The spreadr R package can be downloaded directly from the Comprehensive R Archive Network. The latest version of the package can also be downloaded from the author’s Github page. The source code for the functions used in spreadr can also be downloaded directly from the following website, https://github.com/csqsiew/spreadr, and researchers are welcome to download and modify the functions for their own purposes.

First, the network in which the spreading of activation occurs must be specified. In this example, we use the sample_gnp function from the igraph R package to generate a network with 20 nodes, and undirected links are randomly placed between pairs of nodes with a probability of .2 (Fig. 2). It is possible for the user to create a network from an edge list or an adjacency matrix. In this step, it is important to create a network object that is (i) recognized by igraph as a network object and (ii) has a meaningful name attribute (to specify the node labels). In addition, spreadr is able to conduct the simulation directly on an adjacency matrix without requiring conversion to an igraph object. Note also that the present network specified consists of unweighted, undirected links; however, it is possible to conduct simulations on networks with weighted and directed edges (see the detailed vignette provided at https://github.com/csqsiew/spreadr for more information about these advanced topics).

Fig. 2

The randomly generated network in which the simulation was conducted.

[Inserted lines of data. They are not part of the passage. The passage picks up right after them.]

(** What one lookup does, on every branch. *)
Lemma LookupWithError_spec p six f l o h :
  pool_ok p six f l o →
  let '(p', r) := LookupWithError p h in
  match r with
  | Ok a => fwd (store p') !! ToLower h = Some a ∧
            match fwd (store p) !! ToLower h with
            | Some b => a = b ∧ pool_ok p' six f l o ∧ fwd (store p') = fwd (store p)
            | None => a = at_ six (next_offset f l o) ∧ pool_ok p' six f l (next_offset f l o) ∧
                      ∀ k, k ≠ ToLower h → fwd (store p) !! k = None → fwd (store p') !! k = None
            end
  | Err _ => pool_ok p' six f l o ∧ fwd (store p') = fwd (store p) ∧ cycle p' = cycle p
  end.
Proof.
  intros Hp. pose proof (ok_geometry _ _ _ _ _ Hp) as Hg.
  unfold LookupWithError. set (host := ToLower h).
  assert (∀ s, store_wf s → fwd s = fwd (store p) → pool_ok (with_store p s) six f l o) as Hkeep.
  { intros s Hw Hf. apply with_store_ok; [done..|]. rewrite Hf. apply Hp. }
  destruct (if isCachefile then _ else _) as [s1 early] eqn:E1.
  assert (store_wf s1 ∧ fwd s1 = fwd (store p) ∧ (∀ b, early = Some b → fwd (store p) !! host = Some b)) as (Hw1 & Hf1 & He1).
  { destruct isCachefile; simplify_eq; [|split_and!; [apply Hp|done|done]].
    pose proof (GetByHost_law (store p) host (ok_store _ _ _ _ _ Hp)) as Hl. rewrite E1 in Hl.
    destruct Hl as (? & -> & ? & _). by split_and!. }
  destruct early as [b|]; [simpl; rewrite Hf1, (He1 b eq_refl); split; [done|]; by auto|].
  pose proof (GetByHost_law s1 host Hw1) as Hl. destruct (GetByHost s1 host) as [s2 r].
  destruct Hl as (Hw2 & -> & Hf2 & _). rewrite Hf1 in *.
  destruct (fwd (store p) !! host) as [b|] eqn:Eb; [simpl; rewrite Hf2; split; [done|]; by auto|].
  pose proof (get_spec (with_store p s2) six f l o (ok_geometry _ _ _ _ _ (Hkeep s2 Hw2 Hf2))) as Hget.
  destruct (get (with_store p s2)) as [p1 a]. destruct Hget as (Hg1 & -> & Hs1 & _).
  assert (f ≤ next_offset f l o < l) as Hno.
  { apply next_offset_range; [apply (geo_order _ _ _ _ _ Hg)|apply (geo_pointer _ _ _ _ _ Hg)]. }
  rewrite Hs1. simpl.
  assert (fwd s2 !! host = None) as Hfree by (by rewrite Hf2).
  pose proof (PutMapping_law s2 host (at_ six (next_offset f l o)) Hw2 Hfree) as Hl.
  destruct (PutMapping s2 host _) as [s3 [e|]]; destruct Hl as [Hw3 Hl]; simpl.
  - rewrite Hl. split_and!; [|done|done]. constructor; simpl; [done| |rewrite Hl, Hf2; apply Hp].
    destruct Hg1; constructor; simpl; try done; apply Hg.
  - destruct Hl as [Hnew Hold]. split_and!; [done|done|constructor; simpl; [done|by destruct Hg1; constructor|]|].
    + intros h' a' Ha'. destruct (decide (h' = host)) as [->|Hne]; [rewrite Hnew in Ha'; simplify_eq; by eauto|].
      destruct (Hold h' a' Hne Ha') as [Ho _]. rewrite Hf2 in Ho. by apply (ok_range _ _ _ _ _ Hp h').
    + intros k Hne Hnone. destruct (fwd s3 !! k) as [b|] eqn:Ek; [|done].
      destruct (Hold k b Hne Ek) as [Ho _]. by rewrite Hf2, Hnone in Ho.
Qed.
Module Port.
Record t := mk { adapter : string; port : string; ruleType : C.RuleType; portRanges : IntRanges }.
Definition Match (p : t) (m : Metadata) : bool * string :=
  let targetPort := match ruleType p with
                    | C.InPort => InPort m
                    | C.SrcPort => SrcPort m
                    | _ => DstPort m
                    end in
  (Check_ (portRanges p) targetPort, adapter p).
Definition NewPort (port adapter : string) (ruleType : C.RuleType) : result string t :=
  match NewUnsignedRanges uint16 port with
  | Err _ => Err errPayload
  | Ok portRanges => if decide (portRanges = []) then Err errPayload else Ok (mk adapter port ruleType portRanges)
  end.
End Port.

Module DSCP.
Record t := mk { ranges : IntRanges; payload : string; adapter : string }.
Definition Match (d : t) (m : Metadata) : bool * string := (Check_ (ranges d) (DSCP m), adapter d).
Definition NewDSCP (dscp adapter : string) : result string t :=
  match NewUnsignedRanges uint8 dscp with
  | Err _ => Err "parse DSCP rule fail"
  | Ok ranges => if existsb (λ r, 63 <? End_ r) ranges then Err "DSCP couldn't be negative or exceed 63"
                 else Ok (mk ranges dscp adapter)
  end.
End DSCP.

Module Uid.
Record t := mk { uids : IntRanges; oUid : string; adapter : string }.
Definition NewUid `{Externals} (oUid adapter : string) : result string t :=
  if negb uid_supported then Err "uid rule not support this platform"
  else match NewUnsignedRanges uint32 oUid with
       | Err _ => Err errPayload
       | Ok uidRange => if decide (uidRange = []) then Err errPayload else Ok (mk uidRange oUid adapter)
       end.
Definition Match {H} (u : t) (h : RuleMatchHelper H) (s : Metadata * H) : Metadata * H * (bool * string) :=
  let s := run_hook (FindProcess h) s in
  if negb (Uid s.1 =? 0) && Check_ (uids u) (Uid s.1) then (s, (true, adapter u)) else (s, (false, "")).
End Uid.

Module NetworkType.
Record t := mk { network : NetWork_t; adapter : string }.
Definition NewNetworkType `{UnicodeCase} (network adapter : string) : result string t :=
  if decide (ToUpper network = "TCP") then Ok (mk TCP adapter)
  else if decide (ToUpper network = "UDP") then Ok (mk UDP adapter)
  else Err "unsupported network type, only TCP/UDP".
Definition Match (n : t) (m : Metadata) : bool * string := (bool_decide (network n = NetWork m), adapter n).
Definition Payload (n : t) : string := NetWork_String (network n).
End NetworkType.

Module InName.
Record t := mk { names : list string; adapter : string; payload : string }.
Definition Match (u : t) (m : Metadata) : bool * string :=
  if bool_decide (InName m ∈ names u) then (true, adapter u) else (false, "").
Definition NewInName (iNames adapter : string) : result string t :=
  match trimmed_items (Split iNames "/") with
  | None => Err "in name couldn't be empty"
  | Some names => Ok (mk names adapter iNames)
  end.
End InName.

Module InUser.
Record t := mk { users : list string; adapter : string; payload : string }.
Definition Match (u : t) (m : Metadata) : bool * string :=
  if bool_decide (InUser m ∈ users u) then (true, adapter u) else (false, "").
Definition NewInUser (iUsers adapter : string) : result string t :=
  match trimmed_items (Split iUsers "/") with
  | None => Err "in user couldn't be empty"
  | Some users => Ok (mk users adapter iUsers)
  end.
End InUser.

Module RematchName.
Record t := mk { names : list string; adapter : string; payload : string }.
Definition Match (u : t) (m : Metadata) : bool * string :=
  if bool_decide (RematchName m ∈ names u) then (true, adapter u) else (false, "").
Definition NewRematchName (iNames adapter : string) : result string t :=
  match trimmed_items (Split iNames "/") with
  | None => Err "rematch name couldn't be empty"
  | Some names => Ok (mk names adapter iNames)
  end.
End RematchName.

Module InType.
Record t := mk { types : list Type_t; adapter : string; payload : string }.
Definition Match (u : t) (m : Metadata) : bool * string :=
  if bool_decide (Type_ m ∈ types u) then (true, adapter u) else (false, "").
Fixpoint parseInTypes `{UnicodeCase} (tps : list string) : result string (list Type_t) :=
  match tps with
  | [] => Ok []
  | tp :: tps =>
      let utp := ToUpper tp in
      let! r := (if decide (utp = "SOCKS") then Ok [SOCKS4; SOCKS5]
                 else match ParseType utp with
                      | Some t => Ok [t]
                      | None => Err ("unknown type: " +:+ utp)
                      end) in
      let! res := parseInTypes tps in
      Ok (r ++ res)
  end.
Definition NewInType `{UnicodeCase} (iTypes adapter : string) : result string t :=
  match trimmed_items (Split iTypes "/") with
  | None => Err "in type couldn't be empty"
  | Some types => let! tps := parseInTypes types in Ok (mk tps adapter (ToUpper iTypes))
  end.
End InType.

Module Match_.
Record t := mk { adapter : string }.
Definition Match (f : t) (m : Metadata) : bool * string := (true, adapter f).
Definition NewMatch (adapter : string) : t := mk adapter.
End Match_.

(** ** Rules on addresses *)

Module IPCIDR.
Record t := mk { ipnet : Prefix; adapter : string; isSourceIP : bool; noResolveIP : bool }.
Definition RuleType (i : t) : C.RuleType := if isSourceIP i then C.SrcIPCIDR else C.IPCIDR.
Definition Match {H} (i : t) (h : RuleMatchHelper H) (s : Metadata * H) : Metadata * H * (bool * string) :=
  let s := with_ip (noResolveIP i) (isSourceIP i) h s in
  let ip := side_ip (isSourceIP i) s.1 in
  (s, (IsValid ip && prefix_contains (ipnet i) (WithoutZone ip), adapter i)).
Definition NewIPCIDR (s adapter : string) (isSourceIP noResolveIP : bool) : result string t :=
  match ParsePrefix s with
  | None => Err errPayload
  | Some ipnet => Ok (mk ipnet adapter isSourceIP noResolveIP)
  end.
Definition Payload (i : t) : string := PrefixString (ipnet i).
End IPCIDR.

The blue node “N1” was initialized with 20 units of activation, some of which spread to nodes “N5,” “N8,” “N9,” and “N18” in the next time step

The user must then specify the initial activation level(s) of the node(s) in the network in a data frame object with two columns, labeled node and activation. Below the node labeled “N1” was assigned 20 units of activation. The user can choose to provide different activation values or to initialize more nodes with various activation values (a concrete example of this will be provided in Study 2 below).

We are finally ready to run the simulation. In this step, the user must specify the following arguments and parameters in the spreadr function:

1. (i)

   start_run: the data frame (initial_df) specified in the previous step that contains the activation values assigned to nodes at t = 0;

2. (ii)

   decay, d: the proportion of activation lost at each time step (ranges from 0 to 1);

3. (iii)

   retention, r: the proportion of activation retained in the originator node (ranges from 0 to 1);

4. (iv)

   suppress, s: nodes with activation values lower than this value will have their activations forced to 0. Typically this will be a very small value (e.g., < .001);

5. (v)

   network: the network (N.B. must be an igraph object or an adjacency matrix) in which the spreading of activation occurs;

6. (vi)

   time, t: the number of times to run the spreading activation process, and

7. (vii)

   create_names: the default is TRUE, so that unique numeric labels will be created for the nodes in case they were not named in the network object.

   

The output is a data frame with three columns, labeled node, activation, and time, and contains the activation value of each node at each time step of the simulation. The output can easily be saved as a .csv file for further analysis later. A plot showing the activation levels of each node in the network at each time step is shown in Fig. 3.

Fig. 3

Results of the example simulation, where the activation values of all nodes in the network at each time step are plotted on the graph

In the next section of this article, the results of three sets of simulations are reported. The first set of simulations serves as an “sanity check,” to ensure that spreadr is able to reproduce the results reported in Vitevitch et al. (2011) regarding the clustering coefficient effect in lexical retrieval. The second and third sets of simulations demonstrate how spreadr can be extended to investigate other aspects of cognitive phenomena, specifically the behavioral findings in false memory and semantic priming.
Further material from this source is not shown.